■ **EXERCISE MATERIALS**
BEGIN

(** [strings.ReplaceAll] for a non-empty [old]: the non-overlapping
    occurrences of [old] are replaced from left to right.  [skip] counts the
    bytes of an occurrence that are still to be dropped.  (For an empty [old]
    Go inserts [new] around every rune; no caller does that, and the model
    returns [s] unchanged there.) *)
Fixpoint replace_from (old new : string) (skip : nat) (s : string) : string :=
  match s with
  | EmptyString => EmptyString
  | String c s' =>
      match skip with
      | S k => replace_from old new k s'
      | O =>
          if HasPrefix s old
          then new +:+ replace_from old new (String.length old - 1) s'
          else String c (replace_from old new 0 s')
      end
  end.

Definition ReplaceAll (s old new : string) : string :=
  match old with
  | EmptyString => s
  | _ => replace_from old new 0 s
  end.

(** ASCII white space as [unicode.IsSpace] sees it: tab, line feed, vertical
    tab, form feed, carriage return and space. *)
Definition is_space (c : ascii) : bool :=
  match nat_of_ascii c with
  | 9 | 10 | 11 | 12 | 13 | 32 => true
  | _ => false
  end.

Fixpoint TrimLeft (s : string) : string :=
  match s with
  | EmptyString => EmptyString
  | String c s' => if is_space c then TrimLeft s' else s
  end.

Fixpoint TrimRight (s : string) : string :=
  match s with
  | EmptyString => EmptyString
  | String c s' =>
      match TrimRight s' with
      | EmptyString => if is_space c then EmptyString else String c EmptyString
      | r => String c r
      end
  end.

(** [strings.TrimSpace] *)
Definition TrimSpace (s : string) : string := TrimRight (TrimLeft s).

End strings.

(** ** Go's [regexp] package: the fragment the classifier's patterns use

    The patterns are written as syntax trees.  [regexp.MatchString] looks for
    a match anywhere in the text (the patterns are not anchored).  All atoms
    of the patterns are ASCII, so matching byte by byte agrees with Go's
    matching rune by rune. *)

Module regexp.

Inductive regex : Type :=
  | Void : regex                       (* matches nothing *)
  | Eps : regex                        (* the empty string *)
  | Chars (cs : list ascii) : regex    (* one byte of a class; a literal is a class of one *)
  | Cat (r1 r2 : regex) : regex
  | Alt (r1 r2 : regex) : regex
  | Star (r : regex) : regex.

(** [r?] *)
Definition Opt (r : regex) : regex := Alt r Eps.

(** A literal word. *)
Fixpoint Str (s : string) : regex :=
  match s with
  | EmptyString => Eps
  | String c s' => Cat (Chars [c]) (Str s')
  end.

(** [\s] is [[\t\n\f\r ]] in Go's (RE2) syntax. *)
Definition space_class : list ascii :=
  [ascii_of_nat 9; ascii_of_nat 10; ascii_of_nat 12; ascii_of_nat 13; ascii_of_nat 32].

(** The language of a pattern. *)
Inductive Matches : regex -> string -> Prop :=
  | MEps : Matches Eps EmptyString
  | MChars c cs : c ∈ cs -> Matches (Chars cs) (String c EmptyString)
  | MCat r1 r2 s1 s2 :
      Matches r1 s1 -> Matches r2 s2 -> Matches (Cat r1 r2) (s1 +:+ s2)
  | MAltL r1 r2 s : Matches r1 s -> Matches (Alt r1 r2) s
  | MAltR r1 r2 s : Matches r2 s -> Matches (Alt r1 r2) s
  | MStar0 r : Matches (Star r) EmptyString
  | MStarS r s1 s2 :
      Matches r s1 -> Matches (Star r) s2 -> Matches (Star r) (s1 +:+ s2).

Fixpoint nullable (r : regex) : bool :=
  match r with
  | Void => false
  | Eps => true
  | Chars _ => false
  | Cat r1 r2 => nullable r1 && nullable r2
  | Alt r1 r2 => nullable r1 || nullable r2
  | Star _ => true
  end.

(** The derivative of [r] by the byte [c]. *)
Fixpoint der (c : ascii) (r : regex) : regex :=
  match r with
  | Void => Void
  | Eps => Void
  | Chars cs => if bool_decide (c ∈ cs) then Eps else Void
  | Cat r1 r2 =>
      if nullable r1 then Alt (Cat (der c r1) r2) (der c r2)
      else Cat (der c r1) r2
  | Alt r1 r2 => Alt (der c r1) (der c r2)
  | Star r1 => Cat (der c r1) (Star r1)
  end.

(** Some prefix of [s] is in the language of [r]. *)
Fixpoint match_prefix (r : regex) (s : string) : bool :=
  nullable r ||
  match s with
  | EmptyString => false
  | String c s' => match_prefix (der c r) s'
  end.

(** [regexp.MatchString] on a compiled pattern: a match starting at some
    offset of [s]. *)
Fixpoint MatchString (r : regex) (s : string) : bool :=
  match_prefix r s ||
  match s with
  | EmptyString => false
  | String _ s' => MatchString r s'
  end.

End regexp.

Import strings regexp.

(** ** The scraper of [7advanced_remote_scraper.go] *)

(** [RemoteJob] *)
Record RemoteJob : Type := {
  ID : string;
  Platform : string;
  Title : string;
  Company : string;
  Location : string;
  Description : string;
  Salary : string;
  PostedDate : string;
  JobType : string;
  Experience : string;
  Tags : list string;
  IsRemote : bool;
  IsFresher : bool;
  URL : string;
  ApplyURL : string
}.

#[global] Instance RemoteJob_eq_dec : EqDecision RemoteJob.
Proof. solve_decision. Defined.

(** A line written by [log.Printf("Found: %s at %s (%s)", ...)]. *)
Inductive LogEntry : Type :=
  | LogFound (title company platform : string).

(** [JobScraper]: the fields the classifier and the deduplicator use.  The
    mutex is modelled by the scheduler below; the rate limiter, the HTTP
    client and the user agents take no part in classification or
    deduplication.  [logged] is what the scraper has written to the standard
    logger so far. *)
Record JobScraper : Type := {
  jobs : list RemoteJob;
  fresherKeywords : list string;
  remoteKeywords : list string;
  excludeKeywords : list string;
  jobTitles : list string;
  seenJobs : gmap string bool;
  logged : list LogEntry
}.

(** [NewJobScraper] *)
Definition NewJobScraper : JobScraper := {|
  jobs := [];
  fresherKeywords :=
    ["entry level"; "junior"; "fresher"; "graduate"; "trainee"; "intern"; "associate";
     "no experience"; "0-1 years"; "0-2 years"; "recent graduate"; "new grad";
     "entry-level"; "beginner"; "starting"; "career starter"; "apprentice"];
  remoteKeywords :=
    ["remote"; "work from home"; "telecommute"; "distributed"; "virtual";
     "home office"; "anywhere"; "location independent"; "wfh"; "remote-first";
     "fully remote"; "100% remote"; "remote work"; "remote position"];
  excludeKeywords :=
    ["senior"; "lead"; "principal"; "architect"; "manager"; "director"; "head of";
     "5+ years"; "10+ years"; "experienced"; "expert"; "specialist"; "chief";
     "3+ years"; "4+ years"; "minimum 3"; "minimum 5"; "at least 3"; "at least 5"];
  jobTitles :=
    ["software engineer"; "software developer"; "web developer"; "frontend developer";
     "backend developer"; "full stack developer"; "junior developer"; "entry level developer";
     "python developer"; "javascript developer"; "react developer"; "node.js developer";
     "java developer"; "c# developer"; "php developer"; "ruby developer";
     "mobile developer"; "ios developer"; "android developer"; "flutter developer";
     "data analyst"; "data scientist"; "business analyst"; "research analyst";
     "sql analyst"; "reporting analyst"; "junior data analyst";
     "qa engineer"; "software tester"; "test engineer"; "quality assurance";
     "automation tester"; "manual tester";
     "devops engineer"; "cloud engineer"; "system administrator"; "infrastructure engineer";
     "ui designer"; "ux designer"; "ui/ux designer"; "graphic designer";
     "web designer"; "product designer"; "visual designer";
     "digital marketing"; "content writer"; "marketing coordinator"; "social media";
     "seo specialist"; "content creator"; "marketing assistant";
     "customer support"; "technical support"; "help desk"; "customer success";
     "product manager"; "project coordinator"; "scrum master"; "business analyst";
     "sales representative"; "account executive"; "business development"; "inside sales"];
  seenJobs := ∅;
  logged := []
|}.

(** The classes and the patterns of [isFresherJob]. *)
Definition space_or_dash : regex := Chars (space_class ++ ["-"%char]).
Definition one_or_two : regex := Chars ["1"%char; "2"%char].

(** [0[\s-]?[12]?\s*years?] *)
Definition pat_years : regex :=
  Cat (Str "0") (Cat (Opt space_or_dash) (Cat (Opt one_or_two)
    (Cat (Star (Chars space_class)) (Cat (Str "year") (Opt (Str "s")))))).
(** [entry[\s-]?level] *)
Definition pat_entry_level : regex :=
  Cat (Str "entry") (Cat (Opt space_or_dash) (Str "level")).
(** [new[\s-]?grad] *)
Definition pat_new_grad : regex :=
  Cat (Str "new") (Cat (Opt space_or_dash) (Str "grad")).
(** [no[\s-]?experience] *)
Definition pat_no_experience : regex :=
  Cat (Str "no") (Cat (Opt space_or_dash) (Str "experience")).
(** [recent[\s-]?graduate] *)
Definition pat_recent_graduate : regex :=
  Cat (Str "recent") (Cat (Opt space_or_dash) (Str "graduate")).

END
BEGIN

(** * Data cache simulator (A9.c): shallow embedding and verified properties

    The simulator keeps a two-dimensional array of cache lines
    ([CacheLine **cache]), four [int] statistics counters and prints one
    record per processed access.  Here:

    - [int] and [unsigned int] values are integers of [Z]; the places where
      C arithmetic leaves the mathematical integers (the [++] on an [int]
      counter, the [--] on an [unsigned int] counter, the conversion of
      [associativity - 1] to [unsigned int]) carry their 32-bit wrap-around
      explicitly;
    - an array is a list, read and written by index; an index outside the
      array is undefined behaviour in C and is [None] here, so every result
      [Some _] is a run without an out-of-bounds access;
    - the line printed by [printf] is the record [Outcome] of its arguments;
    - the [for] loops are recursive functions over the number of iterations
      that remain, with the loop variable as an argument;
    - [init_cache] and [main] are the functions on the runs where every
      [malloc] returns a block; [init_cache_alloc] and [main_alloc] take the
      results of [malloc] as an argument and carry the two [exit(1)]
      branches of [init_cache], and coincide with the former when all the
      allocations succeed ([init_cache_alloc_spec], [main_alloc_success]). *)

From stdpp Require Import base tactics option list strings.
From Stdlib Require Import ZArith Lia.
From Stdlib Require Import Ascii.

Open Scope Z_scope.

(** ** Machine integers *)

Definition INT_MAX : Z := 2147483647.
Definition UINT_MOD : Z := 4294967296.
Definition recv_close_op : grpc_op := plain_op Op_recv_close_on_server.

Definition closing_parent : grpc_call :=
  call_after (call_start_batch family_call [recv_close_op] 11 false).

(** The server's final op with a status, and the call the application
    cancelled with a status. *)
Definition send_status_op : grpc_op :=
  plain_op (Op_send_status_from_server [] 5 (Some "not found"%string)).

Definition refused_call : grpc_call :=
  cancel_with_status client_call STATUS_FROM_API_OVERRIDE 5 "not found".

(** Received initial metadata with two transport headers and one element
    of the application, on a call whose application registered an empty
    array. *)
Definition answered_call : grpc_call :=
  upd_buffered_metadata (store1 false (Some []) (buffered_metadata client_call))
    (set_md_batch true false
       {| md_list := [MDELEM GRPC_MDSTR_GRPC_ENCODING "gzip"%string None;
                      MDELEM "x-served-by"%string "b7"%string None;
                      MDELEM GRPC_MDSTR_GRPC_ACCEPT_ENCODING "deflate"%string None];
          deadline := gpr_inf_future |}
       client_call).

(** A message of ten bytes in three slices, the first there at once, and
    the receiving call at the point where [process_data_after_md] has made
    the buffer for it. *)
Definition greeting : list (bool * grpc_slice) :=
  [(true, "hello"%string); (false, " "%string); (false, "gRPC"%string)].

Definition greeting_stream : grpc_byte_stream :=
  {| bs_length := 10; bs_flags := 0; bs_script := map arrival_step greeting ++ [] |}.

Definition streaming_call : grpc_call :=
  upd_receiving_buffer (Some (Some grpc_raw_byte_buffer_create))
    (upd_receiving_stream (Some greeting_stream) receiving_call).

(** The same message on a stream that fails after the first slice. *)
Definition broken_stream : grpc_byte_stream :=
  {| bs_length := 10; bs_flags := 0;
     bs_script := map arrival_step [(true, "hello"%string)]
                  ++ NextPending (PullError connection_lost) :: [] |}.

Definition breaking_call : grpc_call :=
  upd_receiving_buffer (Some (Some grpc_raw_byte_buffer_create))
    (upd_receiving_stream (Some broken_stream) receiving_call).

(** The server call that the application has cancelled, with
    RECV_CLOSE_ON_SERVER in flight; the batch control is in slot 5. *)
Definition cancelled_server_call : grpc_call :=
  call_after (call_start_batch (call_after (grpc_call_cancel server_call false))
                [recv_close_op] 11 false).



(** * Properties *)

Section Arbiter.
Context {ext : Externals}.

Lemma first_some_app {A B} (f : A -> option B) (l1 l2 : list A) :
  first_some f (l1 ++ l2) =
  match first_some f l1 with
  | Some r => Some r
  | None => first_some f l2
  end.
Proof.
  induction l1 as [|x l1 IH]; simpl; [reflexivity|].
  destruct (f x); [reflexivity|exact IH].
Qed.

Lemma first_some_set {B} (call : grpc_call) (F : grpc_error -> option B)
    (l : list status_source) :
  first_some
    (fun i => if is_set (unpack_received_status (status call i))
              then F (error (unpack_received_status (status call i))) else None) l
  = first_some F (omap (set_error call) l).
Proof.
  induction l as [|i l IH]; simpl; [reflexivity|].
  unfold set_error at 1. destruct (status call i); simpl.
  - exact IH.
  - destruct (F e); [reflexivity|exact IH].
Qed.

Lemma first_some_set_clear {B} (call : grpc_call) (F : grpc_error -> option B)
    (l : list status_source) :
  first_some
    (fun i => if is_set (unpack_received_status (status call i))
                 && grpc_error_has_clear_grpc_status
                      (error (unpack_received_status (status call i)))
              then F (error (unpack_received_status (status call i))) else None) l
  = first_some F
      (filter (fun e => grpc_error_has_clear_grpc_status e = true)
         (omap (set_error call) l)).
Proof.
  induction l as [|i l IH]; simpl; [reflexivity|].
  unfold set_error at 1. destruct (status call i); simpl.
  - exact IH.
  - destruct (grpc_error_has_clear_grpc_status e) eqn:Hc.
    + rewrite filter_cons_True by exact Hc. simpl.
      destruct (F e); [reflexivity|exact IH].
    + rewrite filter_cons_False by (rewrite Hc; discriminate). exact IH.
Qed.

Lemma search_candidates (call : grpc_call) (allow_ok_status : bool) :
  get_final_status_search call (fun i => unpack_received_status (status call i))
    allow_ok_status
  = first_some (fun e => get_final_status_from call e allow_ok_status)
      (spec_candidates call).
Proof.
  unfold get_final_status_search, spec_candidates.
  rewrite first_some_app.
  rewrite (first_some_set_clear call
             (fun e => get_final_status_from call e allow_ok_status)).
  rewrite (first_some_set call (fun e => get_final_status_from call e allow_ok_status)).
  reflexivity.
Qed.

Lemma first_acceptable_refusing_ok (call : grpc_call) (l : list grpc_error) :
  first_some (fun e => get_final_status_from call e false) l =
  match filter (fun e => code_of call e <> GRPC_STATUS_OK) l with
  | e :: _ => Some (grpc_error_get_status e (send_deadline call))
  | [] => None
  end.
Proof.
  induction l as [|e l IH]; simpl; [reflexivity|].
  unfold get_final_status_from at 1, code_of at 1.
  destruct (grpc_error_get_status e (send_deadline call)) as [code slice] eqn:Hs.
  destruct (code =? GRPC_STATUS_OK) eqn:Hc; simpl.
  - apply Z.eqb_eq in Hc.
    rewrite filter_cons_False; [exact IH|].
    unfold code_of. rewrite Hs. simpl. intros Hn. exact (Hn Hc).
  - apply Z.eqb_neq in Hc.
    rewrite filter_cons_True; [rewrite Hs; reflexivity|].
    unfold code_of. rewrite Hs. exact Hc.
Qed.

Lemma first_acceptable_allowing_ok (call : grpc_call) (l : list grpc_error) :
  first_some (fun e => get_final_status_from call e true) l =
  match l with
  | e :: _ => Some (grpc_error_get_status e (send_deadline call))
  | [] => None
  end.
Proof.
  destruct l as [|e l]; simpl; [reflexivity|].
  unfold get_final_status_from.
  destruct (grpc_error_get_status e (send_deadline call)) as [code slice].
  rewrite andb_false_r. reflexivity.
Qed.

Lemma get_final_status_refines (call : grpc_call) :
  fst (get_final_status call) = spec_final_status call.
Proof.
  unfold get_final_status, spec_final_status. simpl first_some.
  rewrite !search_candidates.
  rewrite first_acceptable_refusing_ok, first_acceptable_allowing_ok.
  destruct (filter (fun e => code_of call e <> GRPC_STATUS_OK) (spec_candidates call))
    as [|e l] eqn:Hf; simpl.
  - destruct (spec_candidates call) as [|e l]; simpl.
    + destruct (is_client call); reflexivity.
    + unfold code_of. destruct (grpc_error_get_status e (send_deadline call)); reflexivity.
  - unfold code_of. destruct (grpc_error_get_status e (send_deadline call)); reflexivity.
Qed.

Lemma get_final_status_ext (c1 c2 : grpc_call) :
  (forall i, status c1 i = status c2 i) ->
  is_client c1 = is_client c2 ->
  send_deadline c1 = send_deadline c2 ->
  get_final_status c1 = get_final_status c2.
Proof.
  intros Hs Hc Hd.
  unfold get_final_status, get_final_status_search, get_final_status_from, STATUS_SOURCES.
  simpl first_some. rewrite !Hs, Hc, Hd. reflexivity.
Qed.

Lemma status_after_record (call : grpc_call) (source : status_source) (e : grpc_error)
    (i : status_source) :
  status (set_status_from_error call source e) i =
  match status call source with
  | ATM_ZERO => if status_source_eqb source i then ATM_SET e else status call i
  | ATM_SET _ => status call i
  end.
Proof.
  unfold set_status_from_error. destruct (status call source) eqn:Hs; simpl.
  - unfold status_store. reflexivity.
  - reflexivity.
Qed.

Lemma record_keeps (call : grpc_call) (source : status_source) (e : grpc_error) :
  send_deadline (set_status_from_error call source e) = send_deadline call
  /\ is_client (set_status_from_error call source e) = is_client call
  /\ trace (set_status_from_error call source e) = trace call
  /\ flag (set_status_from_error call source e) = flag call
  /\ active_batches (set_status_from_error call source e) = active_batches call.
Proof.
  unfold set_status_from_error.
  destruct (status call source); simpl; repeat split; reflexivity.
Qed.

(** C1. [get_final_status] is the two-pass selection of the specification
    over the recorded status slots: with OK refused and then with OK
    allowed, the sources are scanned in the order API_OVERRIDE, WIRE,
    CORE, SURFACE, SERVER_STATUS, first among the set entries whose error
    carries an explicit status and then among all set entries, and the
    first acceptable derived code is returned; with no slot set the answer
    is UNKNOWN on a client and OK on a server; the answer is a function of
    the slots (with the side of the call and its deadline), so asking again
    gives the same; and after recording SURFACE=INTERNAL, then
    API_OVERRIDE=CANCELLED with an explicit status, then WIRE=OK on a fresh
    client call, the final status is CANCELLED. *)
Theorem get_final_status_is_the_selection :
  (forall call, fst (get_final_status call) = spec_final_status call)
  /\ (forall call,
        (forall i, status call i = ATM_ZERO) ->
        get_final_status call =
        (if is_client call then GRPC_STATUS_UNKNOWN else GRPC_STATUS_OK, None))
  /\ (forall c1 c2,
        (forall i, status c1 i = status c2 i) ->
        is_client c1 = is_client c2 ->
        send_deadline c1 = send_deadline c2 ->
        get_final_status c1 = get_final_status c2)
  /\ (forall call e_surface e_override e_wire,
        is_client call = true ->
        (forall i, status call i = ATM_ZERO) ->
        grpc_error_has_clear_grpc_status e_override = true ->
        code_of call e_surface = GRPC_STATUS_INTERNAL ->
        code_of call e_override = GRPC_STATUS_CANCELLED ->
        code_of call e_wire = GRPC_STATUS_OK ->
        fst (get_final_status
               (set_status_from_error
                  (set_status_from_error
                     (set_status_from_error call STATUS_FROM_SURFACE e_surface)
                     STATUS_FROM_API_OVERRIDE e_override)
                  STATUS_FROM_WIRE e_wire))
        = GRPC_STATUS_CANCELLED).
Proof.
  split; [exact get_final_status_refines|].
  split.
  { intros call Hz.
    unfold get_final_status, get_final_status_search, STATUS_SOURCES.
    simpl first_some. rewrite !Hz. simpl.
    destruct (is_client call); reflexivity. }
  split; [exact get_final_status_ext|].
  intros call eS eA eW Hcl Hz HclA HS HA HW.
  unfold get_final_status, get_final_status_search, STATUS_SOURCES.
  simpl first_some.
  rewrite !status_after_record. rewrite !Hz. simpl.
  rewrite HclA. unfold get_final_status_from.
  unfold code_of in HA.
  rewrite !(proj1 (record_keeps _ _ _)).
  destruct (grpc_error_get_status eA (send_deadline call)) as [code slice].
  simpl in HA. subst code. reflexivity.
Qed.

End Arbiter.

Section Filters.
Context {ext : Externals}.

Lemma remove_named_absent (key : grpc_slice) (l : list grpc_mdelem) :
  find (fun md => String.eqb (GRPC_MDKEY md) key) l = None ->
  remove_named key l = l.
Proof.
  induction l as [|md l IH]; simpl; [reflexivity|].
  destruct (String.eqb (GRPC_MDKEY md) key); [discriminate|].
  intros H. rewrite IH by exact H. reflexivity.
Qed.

END

■ **WHAT THE TASK REQUIRES**
Look through the entries and return every line where "software" appears.

■ **ANSWER BELOW**
    ["software engineer"; "software developer"; "web developer"; "frontend developer";
     "qa engineer"; "software tester"; "test engineer"; "quality assurance";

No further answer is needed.